Taking a Stand
- The first edition
- Author: Rand Paul
- Language: English
- Genre: Politics
- Publisher: Center Street
- Publication date: May 26, 2015
- Publication place: United States
- Media type: Hardcover
- Pages: 320
- ISBN: 978-1-4555-4956-6

= Taking a Stand =

2015 book by Rand Paul

Taking a Stand: Moving Beyond Partisan Politics to Unite America is a book by U.S. Senator Rand Paul of Kentucky. The book was released on May 26, 2015, by Center Street, a main publishing division of Hachette Book Group. It happened to coincide with Paul's filibuster in the United States Senate of the PATRIOT Act provisions which were expected to expire at midnight on June 1, 2015.

Paul had previously engaged in a filibuster of the nomination of John O. Brennan as director of the Central Intelligence Agency in 2013, which led to his campaign team coining the phrase "Stand With Rand."

==Synopsis==
The book is dedicated to Rand's wife, Kelley Paul.
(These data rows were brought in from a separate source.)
(* ===== verification/CalcTables.v ===== *)
(** The constant tables of the desk calculator's parser
    (src/compiler/lab3/y.tab.c, generated by Bison from the grammar of
    lab3_3150102210.y): the token translation, the packed action and goto
    tables and the rule descriptions, copied entry by entry. *)

From S2P Require Import Prelude.

Definition YYFINAL : Z := 2.
Definition YYLAST : Z := 39.
Definition YYNTOKENS : Z := 13.
Definition YYNSTATES : Z := 23.
Definition YYUNDEFTOK : Z := 2.
Definition YYMAXUTOK : Z := 259.
Definition NUM : Z := 258.
Definition YYEMPTY : Z := -2.
Definition YYEOF : Z := 0.
Definition YYTERROR : Z := 1.
Definition YYPACT_NINF : Z := -9.
Definition YYINITDEPTH : Z := 200.
Definition YYMAXDEPTH : Z := 10000.

Definition yytranslate : list Z := [
    0; 2; 2; 2; 2; 2; 2; 2; 2; 2; 10; 2; 2; 2; 2; 2;
    2; 2; 2; 2; 2; 2; 2; 2; 2; 2; 2; 2; 2; 2; 2; 2;
    2; 2; 2; 2; 2; 2; 2; 2; 11; 12; 6; 5; 2; 4; 2; 7;
    2; 2; 2; 2; 2; 2; 2; 2; 2; 2; 2; 2; 2; 2; 2; 2;
    2; 2; 2; 2; 2; 2; 2; 2; 2; 2; 2; 2; 2; 2; 2; 2;
    2; 2; 2; 2; 2; 2; 2; 2; 2; 2; 2; 2; 2; 2; 9; 2;
    2; 2; 2; 2; 2; 2; 2; 2; 2; 2; 2; 2; 2; 2; 2; 2;
    2; 2; 2; 2; 2; 2; 2; 2; 2; 2; 2; 2; 2; 2; 2; 2;
    2; 2; 2; 2; 2; 2; 2; 2; 2; 2; 2; 2; 2; 2; 2; 2;
    2; 2; 2; 2; 2; 2; 2; 2; 2; 2; 2; 2; 2; 2; 2; 2;
    2; 2; 2; 2; 2; 2; 2; 2; 2; 2; 2; 2; 2; 2; 2; 2;
    2; 2; 2; 2; 2; 2; 2; 2; 2; 2; 2; 2; 2; 2; 2; 2;
    2; 2; 2; 2; 2; 2; 2; 2; 2; 2; 2; 2; 2; 2; 2; 2;
    2; 2; 2; 2; 2; 2; 2; 2; 2; 2; 2; 2; 2; 2; 2; 2;
    2; 2; 2; 2; 2; 2; 2; 2; 2; 2; 2; 2; 2; 2; 2; 2;
    2; 2; 2; 2; 2; 2; 2; 2; 2; 2; 2; 2; 2; 2; 2; 2;
    1; 2; 3; 8 ].

Definition yypact : list Z := [
    -9; 12; -9; -9; 2; -9; 2; -9; 29; -8; 20; 2; 2; 2; 2; 2;
    -9; -9; 11; 11; -8; -8; -8 ].

Definition yydefact : list Z := [
    2; 0; 1; 6; 0; 4; 0; 3; 0; 12; 0; 0; 0; 0; 0; 0;
    5; 13; 8; 7; 9; 10; 11 ].

Definition yypgoto : list Z := [
    -9; -9; -9; -4 ].

Definition yydefgoto : list Z := [
    -1; 1; 7; 8 ].

Definition yytable : list Z := [
    9; 15; 10; 0; 0; 3; 4; 18; 19; 20; 21; 22; 2; 6; 0; 3;
    4; 13; 14; 0; 15; 0; 5; 6; 11; 12; 13; 14; 0; 15; 0; 0;
    17; 11; 12; 13; 14; 0; 15; 16 ].

Definition yycheck : list Z := [
    4; 9; 6; -1; -1; 3; 4; 11; 12; 13; 14; 15; 0; 11; -1; 3;
    4; 6; 7; -1; 9; -1; 10; 11; 4; 5; 6; 7; -1; 9; -1; -1;
    12; 4; 5; 6; 7; -1; 9; 10 ].

Definition yystos : list Z := [
    0; 14; 0; 3; 4; 10; 11; 15; 16; 16; 16; 4; 5; 6; 7; 9;
    10; 12; 16; 16; 16; 16; 16 ].

Definition yyr1 : list Z := [
    0; 13; 14; 14; 15; 15; 16; 16; 16; 16; 16; 16; 16; 16 ].

Definition yyr2 : list Z := [
    0; 2; 0; 2; 1; 2; 1; 3; 3; 3; 3; 3; 2; 3 ].

(** [YYTRANSLATE]: the comparison is on [unsigned int]. *)
Definition YYTRANSLATE (yyx : Z) : option Z :=
  if wrap_u 32 yyx <=? YYMAXUTOK then aget yytranslate yyx else Some YYUNDEFTOK.

(** [yypact_value_is_default]. *)
Definition yypact_value_is_default (yyn : Z) : bool := yyn =? YYPACT_NINF.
The book starts with a description of Paul's filibuster and the enormous internet support he received with "millions" of tweets using the #StandWithRand hashtag.

Paul describes his early life, helping his father in the 1984 Senate election campaign and the 1988 presidential election, studying medicine, and finding the love of his life.

Paul discusses his ideas like auditing Fed, extending civil rights protections to voting right with allowing non-violent criminals vote in elections or school choice system.